Calmodulin kinase II accelerates L-type Ca2+ current recovery from inactivation and compensates for the direct inhibitory effect of [Ca2+]i in rat ventricular myocytes.

Some studies report that the positive relationship between L-type Ca(2+) current (I(Ca-L)) and frequency in cardiac myocytes is mainly due to a direct negative feedback of sarcoplasmic reticulum Ca(2+) release on I(Ca-L) inactivation while others provide evidence for activation of calmodulin kinase II (CaMKII).

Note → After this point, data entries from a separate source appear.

(** * RAG chat service: ingestion and session-scoped conversation

    A shallow embedding of [document_service.py] and [chat_service.py].
    Python [str] values are Rocq strings (the UTF-8 bytes of the text),
    dictionaries keyed by strings are [gmap string _], and every method of
    the two services is a function that threads the service state and
    returns either a value or the exception it raises. *)

From Stdlib Require Import ZArith Lia List String Ascii.
From stdpp Require Import base option list sorting gmap strings pretty.

Import ListNotations.
Local Open Scope Z_scope.

(** ** Python's string helpers used by the services *)

Module PyStr.

(** [p.rfind(c)]: the highest index of the character [c], or [-1]. *)
Fixpoint rfind_from (i : Z) (c : ascii) (p : string) : Z :=
  match p with
  | EmptyString => -1
  | String a rest =>
      let later := rfind_from (i + 1) c rest in
      if 0 <=? later then later
      else if Ascii.eqb a c then i else -1
  end.

Definition rfind (c : ascii) (p : string) : Z := rfind_from 0 c p.

(** [p[:i]] and [p[i:]] for an index [0 <= i]. *)
Definition take (i : Z) (p : string) : string :=
  String.substring 0 (Z.to_nat i) p.

Definition drop (i : Z) (p : string) : string :=
  String.substring (Z.to_nat i) (String.length p - Z.to_nat i) p.

(** [s.encode('utf-8')]: the bytes of the text. *)
Definition encode_utf8 (s : string) : list Byte.byte :=
  String.list_byte_of_string s.

(** The texts of [parts] one after the other. *)
Definition concat (parts : list string) : string :=
  foldr String.append "" parts.

(** Truthiness of a [str]: the empty string is falsy. *)
Definition truthy (s : string) : bool :=
  match s with EmptyString => false | String _ _ => true end.

End PyStr.

(** ** [os.path.splitext] (posixpath: [sep = "/"], no [altsep], [extsep = "."]) *)

Module OsPath.

(** The [while filenameIndex < dotIndex] loop of [genericpath._splitext]:
    [true] as soon as a character that is not a dot precedes the last dot
    inside the file name, [false] when the loop runs out. *)
Fixpoint has_stem (p : string) (filenameIndex : nat) (remaining : nat) : bool :=
  match remaining with
  | O => false
  | S remaining' =>
      match String.get filenameIndex p with
      | Some ch =>
          if Ascii.eqb ch "."%char
          then has_stem p (S filenameIndex) remaining'
          else true
      | None => true
      end
  end.

Definition splitext (p : string) : string * string :=
  let sepIndex := PyStr.rfind "/"%char p in
  let dotIndex := PyStr.rfind "."%char p in
  if (sepIndex <? dotIndex) &&
     has_stem p (Z.to_nat (sepIndex + 1)) (Z.to_nat (dotIndex - (sepIndex + 1)))
  then (PyStr.take dotIndex p, PyStr.drop dotIndex p)
  else (p, "").

End OsPath.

To further elucidate the role of endogenous CaMKII activity, the CaMKII inhibitory peptides, autocamtide-2 relating inhibitory peptide (AIP) and myristoylated AIP were applied using conventional and perforated patch-clamp methods. AIP inhibited the normal adaptive increase in I(Ca-L) in response to abrupt increase in pacing frequency from 0.05 to 2 Hz. The positive I(Ca-L)-frequency relationship was reversed by AIP and the inhibitory effect of AIP was significantly exaggerated at fast pacing rates. The onset of inactivation of I(Ca-L) was not altered by AIP. After thapsigargin treatment, AIP slowed recovery from inactivation of I(Ca-L) and this effect was exaggerated during fast pacing. Buffering of [Ca(2+)](i) by BAPTA and EGTA accelerated recovery of I(Ca-L) from inactivation, and BAPTA partly eliminated the effect of AIP on the recovery. We conclude that: (1) [Ca(2+)](i) directly slows I(Ca-L) recovery from inactivation; and (2) Ca(2+)-dependent endogenous CaMKII activity accelerates the I(Ca-L) recovery. Thus, at fast heart rates, elevated [Ca(2+)](i) activates endogenous CaMKII and compensates for its direct inhibitory effect on I(Ca-L) recovery from inactivation. Dynamic activity of endogenous CaMKII enhances the positive I(Ca-L)-frequency relationship.